11- Par dernières conclusions remises par voie électronique le 29 mai 2024, le GFA Janin demande à la cour de confirmer le jugement entrepris. Par conséquent, juger que la responsabilité du GFA Janin ne peut être engagée ; débouter la SARL de l’intégralité de ses demandes, débouter M.[L] de ses demandes, et condamner in solidum M.[L] et la SARL [P] Renov Peinture au paiement au bénéfice du GFA Janin la somme de 4 000 € au titre de l’article 700 du code de procédure civile ainsi qu’aux entiers dépens.
12- Par uniques conclusions remises par voie électronique le 27 décembre 2022, M.[L] demande à la cour de confirmer le jugement entrepris, et statuant à nouveau, de :
Juger que M.[L], exerçant sous le nom commercial Tomli Immobilier ICR est intervenu en tant que courtier dans la relation contractuelle entre la SARL [P] Renov Peinture et le GFA Janin ;
Juger que M [G] est tiers au contrat et qu’il ne peut être tenu du défaut de paiement du GFA Janin qui aurait réglé le prix de la prestation de la SARL [P] Renov Peinture à une mauvaise partie ;
En conséquence,
Mettre hors de cause M.[L] exerçant sous le nom commercial Immobilier ICR ;
Débouter la SARL [P] et le GFA Janin de toutes leurs demandes, fins et conclusions émises à l’encontre de M.[L] exerçant sous le nom commercial Tomli Immobilier ICR ;
A titre subsidiaire, condamner le GFA Janin à relever et garantir M.[L] de toutes condamnations qui seraient éventuellement prononcées à son encontre ;
En tout état de cause, condamner in solidum la SARL [P] et le GFA Janin au paiement d’une somme de 4 000 € sur le fondement de l’article 700 du code de procédure civile ainsi qu’aux entiers dépens.

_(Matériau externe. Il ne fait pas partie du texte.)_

Lemma goroutines_weigh c name qtype l noCache (w : world) :
  pool_weighs (start (goroutines c name qtype l noCache) w) (length l * 5).
Proof.
  replace (length l) with (length (goroutines (S := S) (C := C) (N := N) c name qtype l noCache))
    by apply length_fmap.
  apply (start_weighs 3), goroutines_bounded.
Qed.

(** The run of [fanOut] is complete. *)
Lemma fanOut_done sched c name qtype l noCache (w : world) :
  let s := pool_run (5 * length l) (concurrency c) sched
             (start (goroutines c name qtype l noCache) w) in
  results s = Some (fanOut sched c name qtype l noCache w).1.
Proof.
  intros s. destruct (pool_run_done (5 * length l) (concurrency c) sched _ _
    (concurrency_pos c) (goroutines_weigh c name qtype l noCache w)) as [rs Hrs]; [lia|].
  unfold fanOut. fold s in Hrs |- *. by rewrite Hrs.
Qed.

(** Invariants of the goroutines carry over to the results. *)
Lemma fanOut_safe (I : world → Prop) (Q : Resolver → ResolverResult → Prop)
    sched c name qtype l noCache (w : world) :
  I w → (∀ r, safe I (Q r) (queryWithCache c r name qtype noCache)) →
  let '(rs, w') := fanOut sched c name qtype l noCache w in Forall2 Q l rs ∧ I w'.
Proof.
  intros HI HQ. pose proof (fanOut_done sched c name qtype l noCache w) as Hd. cbv zeta in Hd.
  destruct (fanOut sched c name qtype l noCache w) as [rs w'] eqn:Hf. simpl in Hd.
  assert (pool_safe I (Q <$> l) (start (goroutines c name qtype l noCache) w)) as Hs.
  { apply start_safe; [done|]. unfold goroutines. apply Forall2_fmap.
    apply Forall2_same_length_lookup_2; [done|]. intros i r r' Hr Hr'. simplify_eq. apply HQ. }
  eapply steps_safe in Hs; [|apply (pool_run_steps (5 * length l) (concurrency c) sched)].
  split.
  - eapply results_safe in Hd; [|exact Hs]. by apply Forall2_fmap_l in Hd.
  - destruct Hs as [Hs _]. unfold fanOut in Hf. by simplify_eq.
Qed.

(** ** What the client's answers satisfy *)

Section Live.
Variable P : Resolver → string → Z → ResolverResult → Prop.

(** Every answer of the client to a query satisfies [P], and so does the
    result that stands for an error. *)
Definition client_ensures : Prop := ∀ r name q n,
  match (Query r name q n).1 with
  | Ok res => P r name q res
  | Err e => ∀ t, P r name q (result_for r StatusError 0%Z (Error e) t)
  end.

(** The answers that the client gives are encoded faithfully. *)
Definition client_faithful : Prop := ∀ r name q n res,
  (Query r name q n).1 = Ok res → faithful res.

(** A result of a query under the same cache key. *)
Definition same_key (r : Resolver) (name qtype : string) (res : ResolverResult) : Prop :=
  ∃ r' name' qtype', Key (rID r') name' qtype' = Key (rID r) name qtype ∧
    P r' name' (ParseType0 qtype') res.

Context `{!CacheLaws C CO}.

(** What the cache holds are results of queries under their keys. *)
Definition cache_ok (c : C) : Prop := ∀ k data e res,
  cached c k = Some (data, e) → unmarshal data = Some res →
  ∃ r name qtype, Key (rID r) name qtype = k ∧ P r name (ParseType0 qtype) res.

Lemma query_step (r : Resolver) name q (w : world) :
  client_ensures →
  let '(res, w') := on_net (Query r name q) w in
  w_cache w' = w_cache w ∧ w_store w' = w_store w ∧
  match res with
  | Ok res => P r name q res
  | Err e => ∀ t, P r name q (result_for r StatusError 0%Z (Error e) t)
  end.
Proof.
  intros HP. specialize (HP r name q (w_net w)). unfold on_net.
  by destruct (Query r name q (w_net w)) as [res n].
Qed.

(** Without the cache, a result is a live answer and nothing is stored. *)
Lemma queryWithCache_live c r name qtype (s0 : S) (c0 : C) :
  client_ensures →
  safe (λ w : world, w_store w = s0 ∧ w_cache w = c0) (P r name (ParseType0 qtype))
    (queryWithCache c r name qtype true).
Proof.
  intros HP. unfold queryWithCache. simpl. intros w [Hs Hc].
  pose proof (query_step r name (ParseType0 qtype) w HP) as Hq.
  unfold on_net in Hq |- *. destruct (Query _ _ _ (w_net w)) as [res n]. simpl in Hq |- *.
  destruct Hq as (_ & _ & Hq). split; [done|].
  destruct res as [res|e]; simpl; [done|]. intros w1 [Hs1 Hc1].
  unfold now, on_net. destruct (Now (w_net w1)) as [t n1]. simpl. split; [done|apply Hq].
Qed.
(** A result that counts as propagated. *)
Definition matches (expected : list string) (r : ResolverResult) : Prop :=
  is_OK r = true ∧ answerValues r ≡ₚ expected.

Section Evaluation.
Context `{R : MapRange}.
Context {S C N : Type} `{SO : StorageOps S} `{EN : Env N} `{CR : CheckRunner (World S C N)}
  `{NO : Notifier N}.

Abbreviation world := (World S C N).

(** Sending a notification does not change what is stored. *)
Lemma maybeNotify_store `{!StorageLaws S SO} m message (w : world) :
  healthy (w_store w) →
  let '(_, w') := maybeNotify m message w in
  healthy (w_store w') ∧ view (w_store w') = view (w_store w) ∧ w_cache w' = w_cache w.
Proof.
  intros Hh. unfold maybeNotify. destruct (String.eqb (mChannelID m) ""); [done|].
  cbv [mbind M_bind mret M_ret on_store].
  destruct (GetSettings_law (w_store w) Hh) as (s' & -> & Hh' & Hv'). simpl.
  destruct (bound_channel _ _) as [ch|]; [|done]. unfold on_net. simpl.
  by destruct (Send ch message (w_net w)).
Qed.

Lemma bound_channel_spec id cs :
  match bound_channel id cs with
  | Some c => c ∈ cs ∧ chID c = id ∧ chEnabled c = true
  | None => Forall (λ c, chID c ≠ id ∨ chEnabled c = false) cs
  end.
Proof.
  induction cs as [|c cs IH]; simpl; [constructor|].
  destruct (String.eqb_spec (chID c) id) as [Heq|Hne]; [destruct (chEnabled c) eqn:E|]; simpl.
  1: split_and!; [by left|done..].
  all: destruct (bound_channel id cs);
    [destruct IH as (? & ? & ?); split_and!; [apply elem_of_cons; by right|done..]|constructor; auto].
Qed.

(** A notification goes to the first enabled channel that carries the
    monitor's channel identifier, once, and [true] means that it was
    delivered; without such a channel (none bound, none found, the settings
    unreadable) nothing is sent. *)
Theorem maybeNotify_sends m message (w : world) :
  let '(b, w') := maybeNotify m message w in
  (b = false ∧ w_net w' = w_net w) ∨
  (∃ s c, mChannelID m ≠ "" ∧ (GetSettings (w_store w)).1 = Ok s ∧
     c ∈ sNotifications s ∧ chID c = mChannelID m ∧ chEnabled c = true ∧
     (b = true ↔ (Send c message (w_net w)).1 = None) ∧
     w_net w' = (Send c message (w_net w)).2).
Proof.
  unfold maybeNotify. destruct (String.eqb_spec (mChannelID m) "") as [|Hc]; [by left|].
  cbv [mbind M_bind mret M_ret on_store].
  destruct (GetSettings (w_store w)) as [[s|e] s']; [|by left].
  pose proof (bound_channel_spec (mChannelID m) (sNotifications s)) as Hb.
  destruct (bound_channel _ _) as [c|]; [|by left]. destruct Hb as (? & ? & ?).
  unfold on_net. simpl. destruct (Send c message (w_net w)) as [err n] eqn:Hs. simpl.
  right. exists s, c. rewrite Hs. simpl. split_and!; try done. by rewrite bool_decide_eq_true.
Qed.

(** C27: a propagation monitor reports success exactly when some resolver
    responded and every resolver that responded (an NXDOMAIN included) returned
    exactly the expected values; then nothing is notified and nothing changes;
    otherwise it reports that the record is not propagated. *)
Theorem evaluatePropagation_decides m check ev (w : world) :
  let '(ev', w') := evaluatePropagation m check ev w in
  let ok := 0 < countb responds (cResults check) ∧
            Forall (λ r, responds r = true → matches (mExpected m) r) (cResults check) in
  evObserved ev' = consensus check ∧ evID ev' = evID ev ∧ evMonitorID ev' = evMonitorID ev ∧
  (evStatus ev' = MonitorStatusOK ↔ ok) ∧
  (evStatus ev' = MonitorStatusNotPropagated ↔ ¬ ok) ∧
  (ok → w' = w ∧ evNotified ev' = false).
Proof.
  unfold evaluatePropagation. rewrite count_matched_spec. simpl. rewrite !Z.add_0_l.
  set (rs := cResults check). set (p := λ r, is_OK r && setEqual (answerValues r) (mExpected m)).
  assert ((0 <? countb responds rs) && (countb p rs =? countb responds rs) = true ↔
    0 < countb responds rs ∧ Forall (λ r, responds r = true → matches (mExpected m) r) rs) as Hok.
  { rewrite andb_true_iff, Z.ltb_lt, Z.eqb_eq, (countb_full p responds).
    - assert (∀ r, p r = true ↔ matches (mExpected m) r) as Hp.
      { intros r. unfold p, matches. by rewrite andb_true_iff, setEqual_perm. }
      split; intros [? HF]; (split; [done|]); (eapply Forall_impl; [apply HF|]);
        intros r Hr ?; by apply Hp, Hr.
    - intros r. unfold p, responds. by destruct (is_OK r). }
  destruct ((0 <? countb responds rs) && _); simpl.
  - destruct Hok as [Hok _]. specialize (Hok eq_refl). split_and!; try done.
  - destruct Hok as [_ Hok]. cbv [mbind M_bind mret M_ret].
    destruct (maybeNotify _ _ w) as [b w']. simpl. split_and!; try done.
    + split; [done|]. intros H. by specialize (Hok H).
    + split; [|done]. intros _ H. by specialize (Hok H).
    + intros H. by specialize (Hok H).
Qed.

(** A run in which no resolver answers successfully (all time out, say)
    makes a change monitor with a baseline report a change to the empty value,
    and erases the baseline: the next run, whatever it observes, captures that
    silently as the new baseline, without a change being reported. *)
Theorem evaluateChange_forgets m check check2 ev ev2 (w w2 : world)
    (Hbase : mExpected m ≠ []) (Hnone : countb is_OK (cResults check) = 0) :
  let '((m1, ev1), w1) := evaluateChange m check ev w in
  evStatus ev1 = MonitorStatusChanged ∧ evObserved ev1 = [] ∧ mExpected m1 = [] ∧
  let '((m2, e2), _) := evaluateChange m1 check2 ev2 w2 in
  evStatus e2 = MonitorStatusOK ∧ evNotified e2 = false ∧ mExpected m2 = consensus check2.
Proof.
  assert (consensus check = []) as Hc.
  { pose proof (count_values_fst (∅, ∅) (cResults check)) as Hf.
    destruct (foldl count_values (∅, ∅) (cResults check)) as [counts repr] eqn:E.
    pose proof (count_values_snd (cResults check) (majority (range counts)).1) as Hr.
    rewrite E in Hr. simpl in Hr. unfold consensus. rewrite E.
    change (foldl _ ("", 0) (range counts)) with (majority (range counts)).
    destruct (majority (range counts)) as [best n]. simpl in Hr.
    destruct (repr !! best) as [vs|]; [|done]. destruct Hr as (r & Hin & Hok & _).
    pose proof (countb_pos _ _ r Hin Hok). lia. }
  unfold evaluateChange at 1. rewrite Hc.
  case_decide as Hl; [by apply length_zero_iff_nil in Hl|].
  assert (setEqual [] (mExpected m) = false) as ->.
  { apply setEqual_false. intros Hp. by apply Permutation_nil_l in Hp. }
  simpl. cbv [mbind M_bind mret M_ret].
  destruct (on_net Now w) as [t w0]. destruct (on_store _ w0) as [e w0'].
  destruct (maybeNotify _ _ w0') as [b w1]. simpl. split_and!; [done..|].
  unfold evaluateChange. simpl. cbv [mbind M_bind mret M_ret].
  destruct (on_net Now w2) as [t2 w3]. by destruct (on_store _ w3) as [e' w3'].
Qed.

13- Vu l’ordonnance de clôture du 10 juin 2024.
Pour plus ample exposé des éléments de la cause, moyens et prétentions des parties, il est fait renvoi aux écritures susvisées, conformément à l’article 455 du code de procédure civile.
14- selon l’article 1342-3 du code civil, ‘Le paiement fait de bonne foi à un créancier apparent est valable.’
15- selon l’article 1353 du même code,’Celui qui réclame l’exécution d’une obligation doit la prouver.
Réciproquement, celui qui se prétend libéré doit justifier le paiement ou le fait qui a produit l’extinction de son obligation.’
15- il résulte des débats et des pièces des parties que :
– le GFA a contracté vis à vis de la SARL [P] Renov Peinture une obligation de paiement des travaux de peinture réalisés par elle donnant lieu à la facture n°20010 du 20 avril 2020, jamais contestée ;
– le paiement de cette facture par le GFA n’a pas été fait à la SARL [P] Renov Peinture, le mail par lequel M. [L], intermédiaire, lui transmettait le RIB ayant été piraté et l’escroc ayant substitué un RIB à l’entête d’une EURL [P] ouvert dans les livres d’Orange Bank.
16- pour débouter la SARL [P] Renov Peinture de sa demande en paiement, les premiers juges ont fait application des dispositions de l’article1342-3 précité, considérant que le GFA, de bonne foi, avait procédé au paiement à un créancier apparent.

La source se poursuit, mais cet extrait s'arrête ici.